Our results imply that mouse MNTB–LSO inputs lack synaptic GABA signalling. Nevertheless, GABA causes presynaptic effects on axon terminals of MNTB neurons via GABA_BRs where it reduces activity‐evoked Ca²⁺ influx. The lower Ca²⁺ levels will probably reduce transmitter release from axon terminals and thus dampen glycinergic transmission in the MNTB–LSO projection. Moreover, GABA causes postsynaptic effects on LSO principal neurons via extrasynaptic GABA_ARs likely to contain α₅ and δ subunits. Extrasynaptic GABA signalling increases the excitability and facilitates spike generation in immature LSO neurons, which have a high [Cl⁻]_i. In contrast, it decreases the excitability in mature neurons, which have a low [Cl⁻]_i, and thereby suppresses spike generation. Collectively, we conclude that GABA is a modulatory transmitter in the mouse LSO rather than playing a direct role in fast inhibitory neurotransmission. Because of the multitude of GABA receptor subunits, GABA appears to be in a better position to function as a modulator than glycine, which acts on receptors of relatively uniform nature. Whether the scenario is also present in other species or unique to the mouse MNTB–LSO circuit needs to be determined.

Additional information

Competing interests

The authors declare no competing financial interests.

Author contributions

A.U.F.: experimental design and project conception, electrophysiology, calcium imaging and immunofluorescence experiments, analysis and interpretation of data, writing of manuscript; N.I.C.M.: experimental design, electrophysiology, analysis and interpretation of data, writing of manuscript; T.D. and D.D.T.: laser microdissection, RNA sequencing; J.O.F.: electrophysiology, analysis of data; D.G.: experimental design and project conception, interpretation of data; K.K., A.M. and J.W.: experimental design, RNA sequencing, analysis and interpretation of data; V.R.: immunofluorescence, analysis and interpretation of data; M.A.X.‐F.: experimental design, calcium imaging, interpretation of data, manuscript writing; E.F.: experimental design and project conception, interpretation of data, manuscript writing. All authors have read and approved the final version of this manuscript and agree to be accountable for all aspects of the work in ensuring that questions related to the accuracy or integrity of any part of the work are appropriately investigated and resolved. All persons designated as authors qualify for authorship, and all those who qualify for authorship are listed.

Funding

This work was supported by the Priority Program 1608 ‘Ultrafast and temporally precise information processing: normal and dysfunctional hearing’ of the Deutsche Forschungsgemeinschaft (grant Fr 1784/17‐1 to E.F.) and the Research Initiative Membrane Biology RIMB (to D.G. and E.F.). Further support was provided by the Erasmus Mundus Program Auditory Cognitive Neuroscience CAN (to A.U.F.) and by the Center for Cognitive Science, a research initiative of the Federal State of Rhineland–Palatine.

Biographies

Alexander Fischer received his PhD in Biology at the University of Kaiserslautern, where he worked on fast synaptic transmission in the auditory system, with special interest in short‐term plasticity of inhibitory synapses. He recently headed to industry and follows his interest in deep analysis of data in the area of natural language understanding, utilizing principals of artificial intelligence.

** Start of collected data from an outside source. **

Lemma precedes_app (P Q : event → Prop) a b :
  Forall (λ e, ¬ Q e) a → Forall (λ e, ¬ P e) b → precedes P Q (a ++ b).
Proof.
  intros Ha Hb i j e1 e2 Hi Hj HP HQ.
  destruct (decide (i < length a)) as [Hlt|Hge].
  - destruct (decide (j < length a)) as [Hjlt|]; [|lia].
    rewrite lookup_app_l in Hj by done.
    by destruct (proj1 (Forall_lookup _ _) Ha j e2 Hj).
  - rewrite lookup_app_r in Hi by lia.
    by destruct (proj1 (Forall_lookup _ _) Hb _ e1 Hi).
Qed.

(** ** The set of distinct results *)

Lemma size_list_to_set_le (l : list pyval) : size (set_ l) ≤ length l.
Proof.
  unfold set_. induction l as [|x l IH].
  - rewrite list_to_set_nil, size_empty. done.
  - rewrite list_to_set_cons, size_union_alt, size_singleton. simpl.
    assert (size (list_to_set l ∖ {[x]} : gset pyval) ≤ size (list_to_set l : gset pyval)).
    { apply subseteq_size, subseteq_difference_l. done. }
    lia.
Qed.

Lemma size_set_pos (l : list pyval) : l ≠ [] → 0 < size (set_ l).
Proof.
  destruct l as [|x l]; [done|]. intros _. unfold set_.
  rewrite list_to_set_cons, size_union_alt, size_singleton. lia.
Qed.

(** ** The four-processor host *)

Lemma range_from_length start n : length (range_from start n) = n.
Proof. revert start. induction n as [|n IH]; intros start; simpl; [done|by rewrite IH]. Qed.

Lemma range_length n : length (range n) = n.
Proof. apply range_from_length. Qed.

Lemma host4_chunks :
  number_of_chunks task_count (default_chunksize task_count (default_processes host4)) = 16.
Proof. vm_compute. reflexivity. Qed.

Lemma host4_complete : complete_schedule host4 task_count.
Proof.
  unfold complete_schedule. rewrite host4_chunks. split.
  - change ((schedule host4).*1) with (reverse (seq 0 16)).
    apply reverse_Permutation.
  - apply Forall_forall. intros e He.
    apply list_elem_of_fmap in He as (c & -> & _).
    change (c mod 4 < 4). apply Nat.mod_upper_bound. lia.
Defined.

(** Every host has a complete run: the chunks in order, dealt to the
    workers in turn. *)
Lemma round_robin_complete E n :
  schedule E =
    (λ c, (c, c mod default_processes E)) <$>
      seq 0 (number_of_chunks n (default_chunksize n (default_processes E))) →
  complete_schedule E n.
Proof.
  intros Hs. unfold complete_schedule. rewrite Hs. split.
  - rewrite <- list_fmap_compose.
    generalize (seq 0 (number_of_chunks n (default_chunksize n (default_processes E)))).
    intros l. induction l as [|c l IH]; [done|].
    rewrite fmap_cons. simpl. by constructor.
  - apply Forall_fmap, Forall_true. intros c. simpl.
    apply Nat.mod_upper_bound. pose proof (default_processes_pos E). lia.
Qed.

Lemma host4_set_iter_ok : set_iter_ok host4.
Proof. intros s. apply merge_sort_Permutation. Defined.


(** ** Events of the pool, by kind *)

Lemma pool_trace_submits E n :
  filter (λ e, is_submit e) (pool_trace E n) = Submit <$> seq 0 n.
Proof.
  unfold pool_trace. rewrite !filter_app.
  rewrite (filter_none _ (Spawn ∘ pid <$> _)) by events_of_kind.
  rewrite (filter_all _ (Submit <$> _)) by events_of_kind.
  rewrite (filter_none _ (_ ≫= _)) by events_of_kind.
  rewrite (filter_none _ (Join ∘ pid <$> _)) by events_of_kind.
  by rewrite !app_nil_r.
Qed.

Lemma pool_trace_spawns E n :
  filter (λ e, is_spawn e) (pool_trace E n) = Spawn ∘ pid <$> spawned E.
Proof.
  unfold pool_trace. rewrite !filter_app.
  rewrite (filter_all _ (Spawn ∘ pid <$> _)) by events_of_kind.
  rewrite (filter_none _ (Submit <$> _)) by events_of_kind.
  rewrite (filter_none _ (_ ≫= _)) by events_of_kind.
  rewrite (filter_none _ (Join ∘ pid <$> _)) by events_of_kind.
  by rewrite !app_nil_r.
Qed.

Lemma pool_trace_execs E n t k :
  let cs := default_chunksize n (default_processes E) in
  0 < cs → t < n → NoDup (schedule E).*1 → (t / cs, k) ∈ schedule E →
  filter (λ e, is_exec t e) (pool_trace E n) = [Exec (spawn E k) t].
Proof.
  intros cs Hcs Ht Hnd Hin. unfold pool_trace. rewrite !filter_app.
  rewrite (filter_none _ (Spawn ∘ pid <$> _)) by events_of_kind.
  rewrite (filter_none _ (Submit <$> _)) by events_of_kind.
  rewrite (filter_none _ (Join ∘ pid <$> _)) by events_of_kind.
  fold cs. rewrite filter_exec_schedule by done.
  by rewrite (filter_key_NoDup _ _ k).
Qed.

Lemma task_count_million : Z.of_nat task_count = 1000000%Z.
Proof. unfold task_count. by rewrite Z2Nat.id. Qed.

Lemma task_count_pos : 0 < task_count.
Proof. pose proof task_count_million. lia. Qed.

(** The result list and the executions, for any iterable. *)
Lemma run_pid_per_task E (xs : list Z) :
  complete_schedule E (length xs) →
  ∃ processes,
    (run E xs).1 = Ret processes ∧
    length processes = length xs ∧
    filter (λ e, is_submit e) (run E xs).2 = Submit <$> seq 0 (length xs) ∧
    ∀ t, t < length xs →
      ∃ k, k < default_processes E ∧
           processes !! t = Some (PyInt (spawn E k)) ∧
           filter (λ e, is_exec t e) (run E xs).2 = [Exec (spawn E k) t].
Proof.
  intros Hsched.
  destruct (run_complete E _ Hsched) as (l & Hrun & Hl & Hpid).
  destruct (complete_schedule_facts E _ Hsched) as (Hnd & _).
  exists l. rewrite Hrun. simpl fst. simpl snd. split; [done|]. split; [done|]. split.
  - rewrite filter_cons_False by (simpl; auto).
    rewrite filter_app, pool_trace_submits.
    rewrite (filter_none _ [_]) by (apply Forall_singleton; simpl; auto).
    by rewrite app_nil_r.
  - intros t Ht. destruct (Hpid t Ht) as (k & Hin & Hk & Hlook).
    exists k. split; [done|]. split; [done|].
    rewrite filter_cons_False by (simpl; auto).
    rewrite filter_app, (pool_trace_execs E _ t k); [|  |exact Ht|exact Hnd|exact Hin].
    + rewrite (filter_none _ [_]) by (apply Forall_singleton; simpl; auto).
      done.
    + apply default_chunksize_pos; [lia|apply default_processes_pos].
Qed.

Nicolas Müller received an MSc in Cell and Neurobiology and is currently finishing his PhD thesis in the lab of Eckhard Friauf (University of Kaiserslautern). In his thesis, he studied synaptic elimination and strengthening of the MNTB–LSO projection upon peripheral and central manipulations of the auditory system. By doing so, he gained mechanistic insight in the elimination and strengthening process.